- Developers: Hyprotech, Aspen Technology
- Initial release: 1996; 29 years ago
- Stable release: aspenONE V12.2 / November 1, 2021; 4 years ago
- Operating system: Windows
- Type: chemical process simulator
- License: Proprietary software
- Website: www.aspentech.com/en/products/engineering/aspen-hysys

= Aspen HYSYS =

Chemical process simulator by AspenTech

Aspen HYSYS (or simply HYSYS) is a chemical process simulator currently developed by AspenTech used to mathematically model chemical processes, from unit operations to full chemical plants and refineries. HYSYS is able to perform many of the core calculations of chemical engineering, including those concerned with mass balance, energy balance, vapor-liquid equilibrium, heat transfer, mass transfer, chemical kinetics, fractionation, and pressure drop. HYSYS is used extensively in industry and academia for steady-state and dynamic simulation, process design, performance modeling, and optimization.

==Etymology==

HYSYS is a portmanteau formed from Hyprotech, the name of the company which created the software, and Systems.

==History==
HYSYS was first conceived and created by the Canadian company Hyprotech, founded by researchers from the University of Calgary. The HYSYS Version 1.1 Reference Volume was published in 1996.
In May 2002, AspenTech acquired Hyprotech, including HYSYS for approximately $99 million.
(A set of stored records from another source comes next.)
(** ** The subscription as a subscriber of the session *)

(** The subscription returns at once and changes the vault service's
    fields only: whatever [loadUserVaults] does before its first request
    ([setLoading], [setError], its guards). *)
Lemma vaultService_subscription_frames `{EtherUnits} b :
  frames (vaultService_subscription b).
Proof.
  intros s pool. unfold vaultService_subscription, loadUserVaults, fail_early, settle.
  destruct b; simpl;
    [destruct (str_truthy (account (w3 s))); simpl;
     [destruct (vaultFactoryContract (w3 s)); simpl|]|];
    eexists _, _; (split; [reflexivity|]); repeat split.
Qed.

#[export] Instance vault_observer `{EtherUnits} : Observer := {|
  isConnected_observers := vaultService_subscription;
  observers_frame := vaultService_subscription_frames
|}.

(** ** Postconditions of runs

    [ends_with P p]: whatever the answers and the starting state, a run
    of [p] does not throw, and if it returns, its final state satisfies
    [P].  [never_raises p] is [ends_with] of the true predicate.  Both
    are closed under the program's constructors and [bind] / [catch], so
    that the operations' proofs follow their structure ([ends_auto]). *)

Definition ends_with {A} (P : Sys -> Prop) (p : M A) : Prop :=
  forall rs s pool,
    match run_status (exec rs p s pool) with
    | Returned _ => P (run_state (exec rs p s pool))
    | Raised _ => False
    | Waiting _ _ => True
    end.

Abbreviation never_raises := (ends_with (fun _ => True)).

Section EndsWith.
Context (P : Sys -> Prop).

Lemma ends_with_get {A} (k : Sys -> M A) :
  (forall s, ends_with P (k s)) -> ends_with P (Get k).
Proof. intros Hk rs s pool. rewrite exec_get. apply Hk. Qed.

Lemma ends_with_put {A} s' (k : M A) : ends_with P k -> ends_with P (Put s' k).
Proof. intros Hk rs s pool. rewrite exec_put. apply Hk. Qed.

Lemma ends_with_call {A} r (k : resp -> M A) :
  (forall x, ends_with P (k x)) -> ends_with P (Call r k).
Proof.
  intros Hk [|x rs] s pool; [by rewrite exec_call_nil|]. rewrite exec_call. apply Hk.
Qed.

Lemma ends_with_spawn {A} sl t (k : M A) : ends_with P k -> ends_with P (Spawn sl t k).
Proof.
  intros Hk rs s pool. rewrite exec_spawn.
  destruct (advance t s (kill sl pool)) as [[s1 pool1] st]. apply Hk.
Qed.

Lemma ends_with_throw_never {A} e : ~ ends_with (A:=A) P (Throw e).
Proof. intros H. specialize (H [] (page_load false) []). by rewrite exec_throw in H. Qed.

(** A program that ends with an update establishing [P]. *)
Lemma ends_with_modify_ret {A} f (a : A) :
  (forall s, P (f s)) -> ends_with P (modify f;; Ret a).
Proof. intros Hf rs s pool. destruct rs; simpl; apply Hf. Qed.

(** Sequencing after a program that does not throw. *)
Lemma ends_with_bind {A B} (p : M A) (k : A -> M B) :
  never_raises p -> (forall a, ends_with P (k a)) -> ends_with P (bind p k).
Proof.
  intros Hp Hk rs s pool. rewrite exec_bind. specialize (Hp rs s pool).
  destruct (exec rs p s pool) as [s1 pool1 [a|e|r k'] rs1 tr]; simpl in *; try done.
  apply Hk.
Qed.

(** A continuation that only returns. *)
Lemma ends_with_bind_ret {A B} (p : M A) (f : A -> B) :
  ends_with P p -> ends_with P (bind p (fun a => Ret (f a))).
Proof.
  intros Hp rs s pool. rewrite exec_bind. specialize (Hp rs s pool).
  destruct (exec rs p s pool) as [s1 pool1 [a|e|r k'] rs1 tr]; simpl in *; try done.
  by rewrite exec_ret.
Qed.

Lemma ends_with_catch {A} (p : M A) h :
  (forall e, ends_with P (h e)) -> (forall rs s pool a,
    run_status (exec rs p s pool) = Returned a -> P (run_state (exec rs p s pool))) ->
  ends_with P (catch p h).
Proof.
  intros Hh Hp rs s pool. rewrite exec_catch. specialize (Hp rs s pool).
  destruct (exec rs p s pool) as [s1 pool1 [a|e|r k'] rs1 tr]; simpl in *; try done.
  - by apply (Hp a).
  - apply Hh.
Qed.
End EndsWith.

Lemma never_raises_catch {A} (p : M A) h :
  (forall e, never_raises (h e)) -> never_raises (catch p h).
Proof. intros Hh. by apply ends_with_catch. Qed.

Lemma never_raises_ret {A} (a : A) : never_raises (Ret a).
Proof. intros rs s pool. by rewrite exec_ret. Qed.

Lemma never_raises_modify f : never_raises (modify f).
Proof. intros rs s pool. by destruct rs. Qed.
Following a 2004 ruling by the United States Federal Trade Commission, AspenTech was forced to divest its Hyprotech assets, including HYSYS source code, ultimately selling these to Honeywell. Honeywell was also able to hire a number of HYSYS developers, ultimately mobilizing these resources to produce UniSim. The divestment agreement specified that Aspentech would retain rights to market and develop most Hyprotech products (including HYSYS) royalty-free. As of 2024, AspenTech continues to produce HYSYS.